Lu, Y., Zhang, Y., Yang, C.-Y., Revuelta, S., Qi, H., Huang, C., et al. (2022). Precise tuning of interlayer electronic coupling in layered conductive metal-organic frameworks. Nature Communications, 13(1): 7240. doi:10.1038/s41467-022-34820-6.


Cite as: https://hdl.handle.net/21.11116/0000-000C-3F94-7
Abstract
Two-dimensional conjugated metal-organic frameworks (2D c-MOFs) have attracted increasing interests for (opto)-electronics and spintronics. They generally consist of van der Waals stacked layers and exhibit layer-depended electronic properties. While considerable efforts have been made to regulate the charge transport within a layer, precise control of electronic coupling between layers has not yet been achieved. Herein, we report a strategy to precisely tune interlayer charge transport in 2D c-MOFs via side-chain induced control of the layer spacing.

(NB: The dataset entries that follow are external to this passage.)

(** ** DAO extra data *)

Definition DAOForkBlockExtra : bytes := be_bytes 13 0x64616f2d686172642d666f726b.
Definition DAOForkExtraRange : Z := 10.

Inductive daoError := ErrBadProDAOExtra | ErrBadNoDAOExtra.

Definition VerifyDAOHeaderExtraData (config : ChainConfig) (header : Header) : outcome daoError unit :=
  match DAOForkBlock config with
  | None => Ok tt
  | Some dao =>
      let limit := dao + DAOForkExtraRange in
      num ← deref (Number header);
      if (num <? dao) || (limit <=? num) then Ok tt
      else if DAOForkSupport config
      then guard_err (negb (bool_decide (Extra header = DAOForkBlockExtra))) ErrBadProDAOExtra
      else guard_err (bool_decide (Extra header = DAOForkBlockExtra)) ErrBadNoDAOExtra
  end.

(** ** Lemmas *)

(** Distance of two [uint64] on the ring of 64-bit integers. *)
Definition ring_dist (p h : Z) : Z := Z.min (Z.abs (p - h)) (2 ^ 64 - Z.abs (p - h)).

Lemma i64_sub p h : is_u64 p → is_u64 h → i64 (i64 p - i64 h) = i64 (p - h).
Proof.
  unfold is_u64, i64. intros Hp Hh.
  pose proof (Z.mod_pos_bound (p + 2 ^ 63) (2 ^ 64) ltac:(lia)).
  pose proof (Z.mod_pos_bound (h + 2 ^ 63) (2 ^ 64) ltac:(lia)).
  pose proof (Z.div_mod (p + 2 ^ 63) (2 ^ 64) ltac:(lia)) as E1.
  pose proof (Z.div_mod (h + 2 ^ 63) (2 ^ 64) ltac:(lia)) as E2.
  f_equal.
  replace ((p + 2 ^ 63) mod 2 ^ 64 - 2 ^ 63 - ((h + 2 ^ 63) mod 2 ^ 64 - 2 ^ 63) + 2 ^ 63)
    with (p - h + 2 ^ 63 + ((h + 2 ^ 63) / 2 ^ 64 - (p + 2 ^ 63) / 2 ^ 64) * 2 ^ 64) by lia.
  by rewrite Z.mod_add by lia.
Qed.
(** What the decoder accepts, by the first byte. *)
Lemma tx_decode b d n : zlen b < 2 ^ 63 →
  tx_UnmarshalBinary b = Ok (d, n) ↔
  n = zlen b ∧ wf_tx d ∧ ∃ enc, ref_value (inner_struct d) = Ok enc ∧ b = tx_bytes d enc.
Proof.
  intros Hl.
  destruct legacy_type_ok as [W0 S0], accessList_type_ok as [W1 S1], dynamicFee_type_ok as [W2 S2], blob_type_ok as [W3 S3].
  assert (Hhead : ∀ d enc, wf_tx d → ref_value (inner_struct d) = Ok enc → zlen enc < 2 ^ 63 → ∃ c rest, enc = c :: rest ∧ 192 ≤ b2z c).
  { intros d' enc Hd He Hle. destruct (inner_total d' Hd) as [pl Hpl]. rewrite Hpl in He. simplify_eq.
    apply rlp_list_head. pose proof (zlen_rlp_list pl). lia. }
  pose proof (fun b d => decode_inner_ok _ _ _ b d W0 S0 legacy_codec) as D0.
  pose proof (fun b d => decode_inner_ok _ _ _ b d W1 S1 accessListTx_codec) as D1.
  pose proof (fun b d => decode_inner_ok _ _ _ b d W2 S2 dynamicFeeTx_codec) as D2.
  pose proof (fun b d => decode_inner_ok _ _ _ b d W3 S3 blobTx_codec) as D3.
  unfold tx_UnmarshalBinary, tx_bytes. split.
  - case_if.
    + intros (d' & [[Hd Hk] Hr]%D0 & [= <- <-])%bind_ok; [|lia]. rewrite Hk. cbn. eauto.
    + intros (d' & Hd' & [= <- <-])%bind_ok. split; [done|]. destruct b as [|ty rest]; [done|]. unfold tx_decodeTyped in Hd'.
      rewrite zlen_cons in Hl. pose proof (z2b_b2z ty) as Ety.
      case_if in Hd'; [done|]. case_if in Hd'; [|case_if in Hd'; [|case_if in Hd'; [|done]]];
        [apply D1 in Hd' as [[Hd Hk] Hr]|apply D2 in Hd' as [[Hd Hk] Hr]|apply D3 in Hd' as [[Hd Hk] Hr]]; try lia;
        (split; [done|]); exists rest; (split; [done|]); rewrite Hk; cbn; congruence.
  - intros (-> & Hwf & enc & Hr & ->). destruct (Hhead d enc Hwf Hr) as (c & rest & E & Hc).
    { revert Hl. case_if; [done|]. rewrite zlen_cons. lia. }
    destruct (txType d =? LegacyTxType) eqn:E0; zbool.
    + rewrite E. rewrite (proj2 (Z.ltb_lt _ _)) by lia. rewrite <- E. rewrite (proj2 (D0 enc d ltac:(lia))); done.
    + rewrite zlen_cons in *. pose proof (zlen_nonneg rest) as Hrest. assert (Hlen : (zlen enc + 1 <=? 1) = false) by (apply Z.leb_gt; rewrite E, zlen_cons; lia).
      assert (Ht : txType d = 1 ∨ txType d = 2 ∨ txType d = 3) by (destruct d; auto; by destruct E0).
      assert (Hb : (127 <? b2z (z2b (txType d))) = false) by (by destruct Ht as [-> | [-> | ->]]). rewrite Hb. cbn [tx_decodeTyped]. rewrite zlen_cons, Hlen.
      destruct Ht as [Ek|[Ek|Ek]]; rewrite Ek; [change (b2z (z2b 1)) with 1|change (b2z (z2b 2)) with 2|change (b2z (z2b 3)) with 3];
        cbn [Z.eqb AccessListTxType DynamicFeeTxType BlobTxType Pos.eqb];
        [rewrite (proj2 (D1 enc d ltac:(lia)))|rewrite (proj2 (D2 enc d ltac:(lia)))|rewrite (proj2 (D3 enc d ltac:(lia)))]; done.
Qed.
(* ===== verification/Signing.v ===== *)
(** Transaction signatures: [src/go-ethereum/core/types/transaction_signing.go],
    [Transaction.WithSignature] and [sanityCheckSignature] of transaction.go,
    and [ValidateSignatureValues] of [src/go-ethereum/crypto/crypto.go].

    The secp256k1 package is a parameter: [Ecrecover] recovers the public key,
    [Sign] signs a digest.  A signer is one of the six implementations of the
    [Signer] interface; the nesting of the Go structs is the chain of calls
    [cancun -> london -> eip2930 -> EIP155 -> Homestead -> Frontier]. *)

From S2P Require Import Prelude RLP RLPDecode Types HeaderRLP Receipts Config Fees Transactions.

(** ** Signature values *)

Definition secp256k1N : Z := 0xfffffffffffffffffffffffffffffffebaaedce6af48a03bbfd25e8cd0364141.
Definition secp256k1halfN : Z := secp256k1N / 2.
Definition SignatureLength : Z := 65.

Definition ValidateSignatureValues (v r s : Z) (homestead : bool) : bool :=
  if (r <? 1) || (s <? 1) then false
  else if homestead && (secp256k1halfN <? s) then false
  else (r <? secp256k1N) && (s <? secp256k1N) && ((v =? 0) || (v =? 1)).

Inductive signError :=
| ErrInvalidSig | ErrUnexpectedProtection | SignerTxTypeNotSupported | ErrInvalidChainId (have want : Z)
| InvalidPublicKey | CryptoError.

(** A conversion to [byte]. *)
Definition u8 (z : Z) : Z := z mod 2 ^ 8.

Definition sanityCheckSignature (v r s : Z) (maybeProtected : bool) : outcome signError unit :=
  if isProtectedV v && negb maybeProtected then Err ErrUnexpectedProtection
  else
    let plainV :=
      if isProtectedV v then u8 (u64 (u64 (big_Uint64 v - 35) - u64 (2 * big_Uint64 (deriveChainId v))))
      else if maybeProtected then u8 (u64 (big_Uint64 v - 27))
      else u8 (big_Uint64 v) in
    guard_err (negb (ValidateSignatureValues plainV r s false)) ErrInvalidSig.

(** [decodeSignature]: R, S and V; a signature of another length panics. *)
Definition decodeSignature (sig : bytes) : outcome signError (Z * Z * Z) :=
  if negb (zlen sig =? SignatureLength) then Panic
  else v ← deref (sig !! 64%nat);
       Ok (be_value (take 32 sig), be_value (take 32 (drop 32 sig)), u8 (b2z v + 27)).

(** ** Signers *)

Inductive Signer :=
| FrontierSigner | HomesteadSigner | EIP155Signer (chainId : Z) | eip2930Signer (chainId : Z)
| londonSigner (chainId : Z) | cancunSigner (chainId : Z).

#[global] Instance Signer_eq_dec : EqDecision Signer.
Proof. solve_decision. Defined.

(** [NewEIP155Signer] and its derivatives replace a nil chain id by zero. *)
Definition NewEIP155Signer (chainId : option Z) : Signer := EIP155Signer (default 0 chainId).
Definition NewEIP2930Signer (chainId : option Z) : Signer := eip2930Signer (default 0 chainId).
Definition NewLondonSigner (chainId : option Z) : Signer := londonSigner (default 0 chainId).
Definition NewCancunSigner (chainId : option Z) : Signer := cancunSigner (default 0 chainId).

Definition Signer_ChainID (s : Signer) : option Z :=
  match s with
  | FrontierSigner | HomesteadSigner => None
  | EIP155Signer c | eip2930Signer c | londonSigner c | cancunSigner c => Some c
  end.

Definition Signer_Equal (s s2 : Signer) : bool :=
  match s, s2 with
  | FrontierSigner, FrontierSigner | HomesteadSigner, HomesteadSigner => true
  | EIP155Signer c, EIP155Signer c2 | eip2930Signer c, eip2930Signer c2
  | londonSigner c, londonSigner c2 | cancunSigner c, cancunSigner c2 => c2 =? c
  | _, _ => false
  end.

Definition MakeSigner (config : ChainConfig) (blockNumber : option Z) (blockTime : Z) : Signer :=
  if IsCancun config blockTime then NewCancunSigner (ChainID config)
  else if IsLondon config blockNumber then NewLondonSigner (ChainID config)
  else if IsBerlin config blockNumber then NewEIP2930Signer (ChainID config)
  else if IsEIP155 config blockNumber then NewEIP155Signer (ChainID config)
  else if IsHomestead config blockNumber then HomesteadSigner
  else FrontierSigner.

Definition LatestSigner (config : ChainConfig) : Signer :=
  match ChainID config with
  | Some _ =>
      if bool_decide (is_Some (CancunTime config)) then NewCancunSigner (ChainID config)
      else if bool_decide (is_Some (LondonBlock config)) then NewLondonSigner (ChainID config)
      else if bool_decide (is_Some (BerlinBlock config)) then NewEIP2930Signer (ChainID config)
      else if bool_decide (is_Some (EIP155Block config)) then NewEIP155Signer (ChainID config)
      else HomesteadSigner
  | None => HomesteadSigner
  end.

We design hexaiminotriindole ligands allowing programmed functionalization with tailored alkyl chains (HATI_CX, X = 1,3,4; X refers to the carbon numbers of the alkyl chains) for the synthesis of semiconducting Ni3(HATI_CX)2. The layer spacing of these MOFs can be precisely varied from 3.40 to 3.70 Å, leading to widened band gap, suppressed carrier mobilities, and significant improvement of the Seebeck coefficient. With this demonstration, we further achieve a record-high thermoelectric power factor of 68 ± 3 nW m−1 K−2 in Ni3(HATI_C3)2, superior to the reported holes-dominated MOFs.